### AIM OF THE TASK
Would you return the entries exactly, with every line intact?

-------

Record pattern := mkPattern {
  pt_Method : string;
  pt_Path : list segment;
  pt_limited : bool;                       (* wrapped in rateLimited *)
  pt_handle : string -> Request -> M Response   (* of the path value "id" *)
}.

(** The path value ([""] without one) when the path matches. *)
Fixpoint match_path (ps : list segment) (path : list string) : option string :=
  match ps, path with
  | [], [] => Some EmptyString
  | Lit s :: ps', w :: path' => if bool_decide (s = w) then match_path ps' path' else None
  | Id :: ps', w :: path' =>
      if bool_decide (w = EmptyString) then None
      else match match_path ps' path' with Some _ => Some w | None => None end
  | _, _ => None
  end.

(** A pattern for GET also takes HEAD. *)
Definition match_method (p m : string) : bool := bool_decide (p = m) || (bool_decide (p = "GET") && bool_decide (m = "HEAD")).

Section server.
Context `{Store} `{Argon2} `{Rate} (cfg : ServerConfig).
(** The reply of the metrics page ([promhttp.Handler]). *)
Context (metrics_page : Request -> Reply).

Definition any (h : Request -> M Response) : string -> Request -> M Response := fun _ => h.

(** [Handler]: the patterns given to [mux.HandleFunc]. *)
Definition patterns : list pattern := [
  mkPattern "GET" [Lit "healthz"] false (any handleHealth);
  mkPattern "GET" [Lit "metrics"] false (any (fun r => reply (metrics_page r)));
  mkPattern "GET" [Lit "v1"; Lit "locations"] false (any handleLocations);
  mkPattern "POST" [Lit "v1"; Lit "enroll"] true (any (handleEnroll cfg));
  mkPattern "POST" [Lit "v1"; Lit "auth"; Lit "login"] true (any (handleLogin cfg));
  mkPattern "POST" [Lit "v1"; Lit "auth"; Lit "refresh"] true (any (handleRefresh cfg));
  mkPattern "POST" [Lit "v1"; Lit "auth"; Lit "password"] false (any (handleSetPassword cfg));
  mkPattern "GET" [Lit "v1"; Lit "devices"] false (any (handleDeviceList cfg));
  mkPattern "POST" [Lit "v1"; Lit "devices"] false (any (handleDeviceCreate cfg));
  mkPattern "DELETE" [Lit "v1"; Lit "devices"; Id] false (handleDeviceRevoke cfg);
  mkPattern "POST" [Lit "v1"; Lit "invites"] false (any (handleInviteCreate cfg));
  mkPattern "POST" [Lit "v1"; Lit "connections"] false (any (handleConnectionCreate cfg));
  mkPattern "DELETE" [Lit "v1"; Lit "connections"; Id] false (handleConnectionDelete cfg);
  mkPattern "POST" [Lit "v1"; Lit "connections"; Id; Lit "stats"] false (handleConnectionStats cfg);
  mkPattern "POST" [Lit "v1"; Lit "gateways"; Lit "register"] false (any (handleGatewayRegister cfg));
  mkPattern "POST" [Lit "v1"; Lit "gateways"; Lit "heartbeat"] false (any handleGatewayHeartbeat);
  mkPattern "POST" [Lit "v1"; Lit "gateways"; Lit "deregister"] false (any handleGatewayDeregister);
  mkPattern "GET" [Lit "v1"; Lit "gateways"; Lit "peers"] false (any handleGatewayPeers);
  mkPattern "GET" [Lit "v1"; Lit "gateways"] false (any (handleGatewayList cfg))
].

-------

### SOLUTION FOR THIS TASK
Record pattern := mkPattern {
  pt_Method : string;
  pt_Path : list segment;
  pt_limited : bool;                       (* wrapped in rateLimited *)
  pt_handle : string -> Request -> M Response   (* of the path value "id" *)
}.

(** The path value ([""] without one) when the path matches. *)
Fixpoint match_path (ps : list segment) (path : list string) : option string :=
  match ps, path with
  | [], [] => Some EmptyString
  | Lit s :: ps', w :: path' => if bool_decide (s = w) then match_path ps' path' else None
  | Id :: ps', w :: path' =>
      if bool_decide (w = EmptyString) then None
      else match match_path ps' path' with Some _ => Some w | None => None end
  | _, _ => None
  end.

(** A pattern for GET also takes HEAD. *)
Definition match_method (p m : string) : bool := bool_decide (p = m) || (bool_decide (p = "GET") && bool_decide (m = "HEAD")).

Section server.
Context `{Store} `{Argon2} `{Rate} (cfg : ServerConfig).
(** The reply of the metrics page ([promhttp.Handler]). *)
Context (metrics_page : Request -> Reply).

Definition any (h : Request -> M Response) : string -> Request -> M Response := fun _ => h.

(** [Handler]: the patterns given to [mux.HandleFunc]. *)
Definition patterns : list pattern := [
  mkPattern "GET" [Lit "healthz"] false (any handleHealth);
  mkPattern "GET" [Lit "metrics"] false (any (fun r => reply (metrics_page r)));
  mkPattern "GET" [Lit "v1"; Lit "locations"] false (any handleLocations);
  mkPattern "POST" [Lit "v1"; Lit "enroll"] true (any (handleEnroll cfg));
  mkPattern "POST" [Lit "v1"; Lit "auth"; Lit "login"] true (any (handleLogin cfg));
  mkPattern "POST" [Lit "v1"; Lit "auth"; Lit "refresh"] true (any (handleRefresh cfg));
  mkPattern "POST" [Lit "v1"; Lit "auth"; Lit "password"] false (any (handleSetPassword cfg));
  mkPattern "GET" [Lit "v1"; Lit "devices"] false (any (handleDeviceList cfg));
  mkPattern "POST" [Lit "v1"; Lit "devices"] false (any (handleDeviceCreate cfg));
  mkPattern "DELETE" [Lit "v1"; Lit "devices"; Id] false (handleDeviceRevoke cfg);
  mkPattern "POST" [Lit "v1"; Lit "invites"] false (any (handleInviteCreate cfg));
  mkPattern "POST" [Lit "v1"; Lit "connections"] false (any (handleConnectionCreate cfg));
  mkPattern "DELETE" [Lit "v1"; Lit "connections"; Id] false (handleConnectionDelete cfg);
  mkPattern "POST" [Lit "v1"; Lit "connections"; Id; Lit "stats"] false (handleConnectionStats cfg);
  mkPattern "POST" [Lit "v1"; Lit "gateways"; Lit "register"] false (any (handleGatewayRegister cfg));
  mkPattern "POST" [Lit "v1"; Lit "gateways"; Lit "heartbeat"] false (any handleGatewayHeartbeat);
  mkPattern "POST" [Lit "v1"; Lit "gateways"; Lit "deregister"] false (any handleGatewayDeregister);
  mkPattern "GET" [Lit "v1"; Lit "gateways"; Lit "peers"] false (any handleGatewayPeers);
  mkPattern "GET" [Lit "v1"; Lit "gateways"] false (any (handleGatewayList cfg))
].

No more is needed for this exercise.